Atwood, 33, a painter by training, got her start after college as a product designer for Anthropologie. She launched her eponymous line five years ago with 60 shibori pillows that she hand-dyed in her old apartment in Park Slope. The pillows sold out in two months.
“That’s when I knew there was a connection,” Atwood said. “It started in the second bedroom and slowly it expanded. We were shipping out of the living room and I was washing screens in the shower and dying in the kitchen.”
She now carries more than 100 patterns, including all colorways, of pillows, fabric by the yard, wallpaper and — as of this month — bedding. Her business has grown to include three employees based out of a 900-square-foot studio in Industry City in Sunset Park, where Atwood is constantly brainstorming new patterns with her paintbrush and sketchbook.
Production has moved from her apartment to printing facilities in Massachusetts, Rhode Island and Pennsylvania. Her embroidered fabrics are made in India and bedding is produced in Portugal. And she has become a favorite of interior designers and popular design bloggers like Emily Henderson.
“One thing that I love about Rebecca Atwood fabrics is the artistry that goes into them,” said interior designer Alexii Friedman of Brooklyn-based Friedman-Moore. “They feel very artistic and not mass-produced.”
Friedman has used Atwood’s fabrics mainly for decorative accents, like chairs or throw pillows, she said.
“You can mix multiple patterns of hers and they kind of just mix together seamlessly without feeling awkward,” Friedman said. “Her color palette can go in any space; they’re like a chameleon.”
Atwood is among a growing number of textile designers who produce textiles in small quantities, including the Brooklyn-based Eskayel and Kate Loudoun Shand. Thanks to advances in printing technology, textile designers can produce small batches of fabric as customers order them.
“Most small-batch lines print on demand rather than tying up their resources with inventory,” said Stacy Waggoner of Studio Four, a textile, wallpaper and rug showroom in Manhattan that sells many small-batch textiles. “Most can print within three to four weeks and the result has been a lot more adventurous design.”
“It’s really ramped up in the last five or six years,” Waggoner said. “When Studio Four opened in 2009, there were a small handful of artisanal lines, but we are now seeing lots of new collections popping up every year.”
Studio Four used to carry Atwood’s fabrics and wallpapers, which are sold through a few showrooms across the country and directly through her web site, www.rebeccaatwood.com. But her products will soon be available to New Yorkers at the Rebecca Atwood store opening this spring in Nolita.

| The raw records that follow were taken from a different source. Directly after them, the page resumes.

(* ===== verification/Com_Transfer.v ===== *)
(** * Com: from the sender's signal to the receiver's

    A signal sent with [Com_SendSignal] on one node and received with [Com_RxIndication] and [Com_ReceiveSignal] on
    another one, whose configuration gives the signal the same layout. *)

From S2P Require Import Prelude.
From S2P Require Import StateMonad.
From S2P Require Import ComStack.
From S2P Require Import Os_Irq.
From S2P Require Import Com_Signal.
From S2P Require Import Com_Packing.
From S2P Require Import Com_Codec.
From S2P Require Import Com_Types.
From S2P Require Import Com.
From S2P Require Import Com_Valid.
From S2P Require Import Com_Inv.
From S2P Require Import Com_Safety.
From S2P Require Import Com_Boot.
From S2P Require Import Com_Calls.
From S2P Require Import Com_Delay.
From S2P Require Import Com_Demo.
From S2P Require Import Com_Theorems.

#[local] Open Scope monad_scope.

(** The bits of the signal lie in the I-PDU; the update bit is none of them. *)
Definition signal_bits (L : Layout) : list Z := Z.of_nat <$> seq 0 (Z.to_nat (bit_count L)).
Definition inside (size : Z) (L : Layout) : bool :=
  forallb (fun k => (0 <=? bit_position L k) && (bit_position L k <? 8 * size)) (signal_bits L).
Definition update_bit_apart (S : ComSignal_type) : bool :=
  negb S.(ComSignalArcUseUpdateBit) ||
  (0 <=? S.(ComUpdateBitPosition)) &&
  forallb (fun k => negb (S.(ComUpdateBitPosition) =? bit_position S.(Sig_layout) k)) (signal_bits S.(Sig_layout)).

Lemma signal_bits_in L k : 0 <= k < bit_count L -> In k (signal_bits L).
Proof.
  intros Hk. apply list_elem_of_In. unfold signal_bits. apply list_elem_of_fmap. exists (Z.to_nat k).
  split; [lia|]. apply elem_of_seq. lia.
Qed.
Lemma inside_spec size L k : inside size L = true -> 0 <= k < bit_count L -> 0 <= bit_position L k < 8 * size.
Proof. unfold inside. rewrite forallb_forall. intros H Hk. specialize (H k (signal_bits_in L k Hk)). lia. Qed.

(** Setting the update bit leaves the other bits. *)
Lemma bit_at_set_other b i v bit p : load b (i + bit / 8) = Some v -> p <> 8 * i + bit ->
  bit_at (<[Z.to_nat (i + bit / 8) := Z.lor v (bit_mask bit)]> b) p = bit_at b p.
Proof.
  intros Hv Hp. unfold bit_at. destruct (Z.eq_dec (p / 8) (i + bit / 8)) as [E|E].
  - pose proof (load_Some _ _ _ Hv). rewrite E, load_insert_eq, Hv by lia. rewrite Z.lor_spec.
    unfold bit_mask, u8. rewrite testbit_mod_pow2 by (Z.div_mod_to_equations; lia). rewrite Z.shiftl_spec by (Z.div_mod_to_equations; lia).
    assert (p mod 8 <> bit mod 8) by (Z.div_mod_to_equations; lia).
    assert (Z.testbit 1 (p mod 8 - bit mod 8) = false) as ->; [|btauto].
    destruct (Z.lt_ge_cases (p mod 8 - bit mod 8) 0); [by apply Z.testbit_neg_r|].
    apply (Z.bits_above_log2 1); cbn; lia.
  - destruct (Z.le_gt_cases 0 (p / 8)).
    + pose proof (load_Some _ _ _ Hv). by rewrite load_insert_ne by lia.
    + unfold load. by rewrite (proj2 (Z.leb_gt _ _)) by lia.
Qed.

(** ** The sender *)
Section Sender.
Context {W : Type} {Cfg : Com_Cfg} {Env : Com_Env W}.
Variable c : Com_ConfigType.
Abbreviation L := (list Event * W)%type.
Abbreviation T := (M (Com_State L)).

(** The parts of the state a transmission depends on. *)
Record at_ (b : list Z) (l : list Event) (A : list Com_Arc_IPdu_type) (B : list Com_BufferPduStateType)
    (s : Com_State L) : Prop := {
  at_config : s.(ComConfig) = Some c;
  at_init : s.(initStatus) = COM_INIT;
  at_buffer : s.(Com_Arc_Buffer) = b;
  at_log : s.(world).1 = l;
  at_arcs : s.(Com_Arc_IPdu) = A;
  at_states : s.(Com_BufferPduState) = B
}.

The Mott Street store will carry her bedding, fabric, wallpaper, pillows and products from other complementary designers. And Atwood hopes to someday add more product lines.
“We do want to become a true destination for pattern in your home and have many different categories,” Atwood said. “But I’d say right now we’re focusing on bedding and getting the store up and running before we tackle a new category again.”